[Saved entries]
□ □ □
(* ===== verification/Snapshot.v ===== *)
(** * Executor snapshots (crates/roko-orchestrator/src/executor/snapshot.rs)

    The serialisable state of the executor and the verified binary envelope it
    is stored in.  serde_json's rendering and parsing of a snapshot are a
    parameter, [SnapshotSerde]; so is BLAKE3. *)

From Stdlib Require Import Strings.Byte.
From S2P Require Import Prelude Phase Task PlanState Bytes EventLog.

(** ** Data *)

Module SpeculativeExecution.
Record t : Type := mk {
  plan_id : string;
  task : string;
  expected_minutes : N;
  elapsed_minutes : N;
  backup_role : AgentRole;
  projected_cost_usd : F64.t;
  started_at_ms : N;
}.
End SpeculativeExecution.
Abbreviation SpeculativeExecution := SpeculativeExecution.t.

Module PersistedCircuitBreakerFailureRecord.
Record t : Type := mk {
  count : N;
  last_failure_ms : option Z;
  reasons : list string;
}.

#[global] Instance t_eq_dec : EqDecision t.
Proof. solve_decision. Defined.
End PersistedCircuitBreakerFailureRecord.

Module PersistedCircuitBreakerState.
Record t : Type := mk {
  max_failures : N;
  records : gmap string PersistedCircuitBreakerFailureRecord.t;
}.

#[global] Instance t_eq_dec : EqDecision t.
Proof. solve_decision. Defined.
End PersistedCircuitBreakerState.

Definition CURRENT_SCHEMA_VERSION : N := 1.
Definition current_schema_version : N := CURRENT_SCHEMA_VERSION.

Module ExecutorSnapshot.
Record t : Type := mk {
  schema_version : N;
  plan_states : gmap string PlanState;
  queue_order : list string;
  conductor_circuit_breaker : option PersistedCircuitBreakerState.t;
  speculative_executions : gmap string SpeculativeExecution;
  timestamp_ms : N;
}.

Definition new (timestamp_ms : N) : t :=
  {| schema_version := current_schema_version; plan_states := ∅; queue_order := [];
     conductor_circuit_breaker := None; speculative_executions := ∅;
     timestamp_ms := timestamp_ms |}.

Definition plan_count (s : t) : nat := size (plan_states s).
End ExecutorSnapshot.
Abbreviation ExecutorSnapshot := ExecutorSnapshot.t.

Module SnapshotConfig.
Record t : Type := mk { full_interval : N; delta_interval : N; max_delta_chain : nat }.

Definition default : t :=
  {| full_interval := 100; delta_interval := 10; max_delta_chain := 10 |}.
End SnapshotConfig.

(** ** Integrity errors *)

Module SnapshotIntegrityError.
Inductive t : Type :=
  | BadMagic
  | BadTrailer
  | TooShort
  | LengthMismatch (declared : N) (available : nat)
  | ChecksumMismatch (expected actual : bytes)
  | BaseHashMismatch (expected actual : bytes)
  | ResultHashMismatch (expected actual : bytes)
  | SerializationFailed (msg : string).

#[global] Instance t_eq_dec : EqDecision t.
Proof. solve_decision. Defined.

(** The first 8 bytes in hexadecimal. *)
Definition hex_prefix (hash : bytes) : string :=
  ContentHash.to_hex (take 8 hash) +:+ "...".

Definition display (e : t) : string :=
  match e with
  | BadMagic => "invalid magic bytes (expected ROKO)"
  | BadTrailer => "invalid trailer (expected END!)"
  | TooShort => "data too short for snapshot envelope"
  | LengthMismatch declared available =>
      "payload length mismatch: declared " +:+ fmt_N declared +:+ ", available " +:+
      fmt_nat available
  | ChecksumMismatch expected actual =>
      "BLAKE3 checksum mismatch: expected " +:+ hex_prefix expected +:+ ", got " +:+
      hex_prefix actual
  | BaseHashMismatch expected actual =>
      "base hash mismatch: expected " +:+ hex_prefix expected +:+ ", got " +:+
      hex_prefix actual
  | ResultHashMismatch expected actual =>
      "result hash mismatch: expected " +:+ hex_prefix expected +:+ ", got " +:+
      hex_prefix actual
  | SerializationFailed msg => "serialization failed: " +:+ msg
  end.
End SnapshotIntegrityError.
Abbreviation SnapshotIntegrityError := SnapshotIntegrityError.t.

(** ** The verified envelope *)

(** [serde_json::to_value] followed by [to_vec], and [serde_json::from_slice]. *)
Class SnapshotSerde := {
  snapshot_to_vec : ExecutorSnapshot → result bytes string;
  snapshot_from_slice : bytes → result ExecutorSnapshot string;
}.

Definition MAGIC : bytes := str_bytes "ROKO".
Definition TRAILER : bytes := str_bytes "END!".

Module SnapshotVerifier.
Section Verifier.
Context {B3 : Blake3} {SS : SnapshotSerde}.

Definition compute_hash (data : bytes) : bytes := blake3 data.

Definition verify_checksum (data expected : bytes) : result unit SnapshotIntegrityError :=
  let actual := compute_hash data in
  if decide (actual = expected) then Ok tt
  else Err (SnapshotIntegrityError.ChecksumMismatch expected actual).

(** The buffer that [save_verified] fills around a payload. *)
Definition envelope (payload : bytes) : bytes :=
  let hash := compute_hash payload in
  let len := N.of_nat (length payload) in
  MAGIC ++ le_bytes 8 len ++ payload ++ hash ++ TRAILER.

Definition save_verified (snapshot : ExecutorSnapshot) : result bytes string :=
  let? payload := snapshot_to_vec snapshot in
  Ok (envelope payload).

Definition MIN_SIZE : nat := 4 + 8 + 32 + 4.

(** The slice [&data[a..b]], in range. *)
Definition slice (a b : nat) (data : bytes) : bytes := take (b - a) (drop a data).

Definition load_verified (data : bytes) :
    result ExecutorSnapshot SnapshotIntegrityError :=
  if decide (length data < MIN_SIZE)%nat then Err SnapshotIntegrityError.TooShort
  else if decide (slice 0 4 data ≠ MAGIC) then Err SnapshotIntegrityError.BadMagic
  else if decide (slice (length data - 4) (length data) data ≠ TRAILER) then
    Err SnapshotIntegrityError.BadTrailer
  else
    let payload_len := le_val (slice 4 12 data) in
    let available := (length data - 4 - 8 - 32 - 4)%nat in
    if decide (payload_len ≠ N.of_nat available) then
      Err (SnapshotIntegrityError.LengthMismatch payload_len available)
    else
      let payload := slice 12 (12 + available) data in
      let hash_start := (12 + available)%nat in
      let expected_hash := slice hash_start (hash_start + 32) data in
      let? _ := verify_checksum payload expected_hash in
      map_err SnapshotIntegrityError.SerializationFailed (snapshot_from_slice payload).
End Verifier.
End SnapshotVerifier.

(** ** Facts *)

Lemma slice_drop a b data :
  (a ≤ b)%nat → drop a data = SnapshotVerifier.slice a b data ++ drop b data.
Proof.
  intros Hab. unfold SnapshotVerifier.slice.
  rewrite <-(take_drop (b - a) (drop a data)) at 1. rewrite drop_drop.
  by replace (a + (b - a))%nat with b by lia.
Qed.

Lemma slice_app (pre mid post : bytes) a b :
  a = length pre → b = (length pre + length mid)%nat →
  SnapshotVerifier.slice a b (pre ++ mid ++ post) = mid.
Proof.
  intros -> ->. unfold SnapshotVerifier.slice. rewrite drop_app_length.
  replace (length pre + length mid - length pre)%nat with (length mid) by lia.
  apply take_app_length.
Qed.

Section VerifierFacts.
Context {B3 : Blake3} {SS : SnapshotSerde}.
Import SnapshotVerifier.

Lemma length_envelope payload :
  length (envelope payload) = (48 + length payload)%nat.
Proof.
  unfold envelope, compute_hash. rewrite !length_app, length_le_bytes, blake3_length.
  unfold MAGIC, TRAILER. simpl. lia.
Qed.

(** The five parts of an envelope, where [load_verified] reads them. *)
Lemma envelope_parts payload (n := length payload) :
  slice 0 4 (envelope payload) = MAGIC ∧
  slice 4 12 (envelope payload) = le_bytes 8 (N.of_nat n) ∧
  slice 12 (12 + n) (envelope payload) = payload ∧
  slice (12 + n) (12 + n + 32) (envelope payload) = compute_hash payload ∧
  slice (44 + n) (48 + n) (envelope payload) = TRAILER.
Proof.
  subst n. unfold envelope. pose proof (length_le_bytes 8 (N.of_nat (length payload))) as L8.
  pose proof (blake3_length payload) as L32. set (l8 := le_bytes 8 _) in *.
  unfold compute_hash. set (h := blake3 payload) in *.
  split_and!.
  - by apply (slice_app []).
  - by apply slice_app; rewrite ?L8.
  - rewrite (app_assoc MAGIC). by apply slice_app; rewrite length_app, L8.
  - rewrite (app_assoc MAGIC), (app_assoc (MAGIC ++ l8)).
    apply slice_app; rewrite !length_app, L8, ?L32; simpl; lia.
  - rewrite (app_assoc MAGIC), (app_assoc (MAGIC ++ l8)), (app_assoc (_ ++ payload)).
    rewrite <-(app_nil_r TRAILER) at 1.
    apply slice_app; rewrite !length_app, L8, ?L32; simpl; lia.
Qed.

(** Data is the concatenation of the parts [load_verified] reads. *)
Lemma data_parts data n :
  length data = (48 + n)%nat →
  data = slice 0 4 data ++ slice 4 12 data ++ slice 12 (12 + n) data ++
         slice (12 + n) (12 + n + 32) data ++ slice (44 + n) (48 + n) data.
Proof.
  intros HL. change data with (drop 0 data) at 1.
  rewrite (slice_drop 0 4), (slice_drop 4 12), (slice_drop 12 (12 + n)),
    (slice_drop (12 + n) (12 + n + 32)) by lia.
  replace (12 + n + 32)%nat with (44 + n)%nat by lia.
  rewrite (slice_drop (44 + n) (48 + n)) by lia.
  rewrite (drop_ge data (48 + n)) by lia. by rewrite app_nil_r.
Qed.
□ □ □
YOUR OBJECTIVE: Beginning with the line above that contains "End PersistedCircuitBreakerFailureRecord.", copy each line exactly up to and including the line that contains "Definition CURRENT_SCHEMA_VERSION : N := 1.", and go no further.

RESPONSE AREA:
End PersistedCircuitBreakerFailureRecord.

Module PersistedCircuitBreakerState.
Record t : Type := mk {
  max_failures : N;
  records : gmap string PersistedCircuitBreakerFailureRecord.t;
}.

#[global] Instance t_eq_dec : EqDecision t.
Proof. solve_decision. Defined.
End PersistedCircuitBreakerState.

Definition CURRENT_SCHEMA_VERSION : N := 1.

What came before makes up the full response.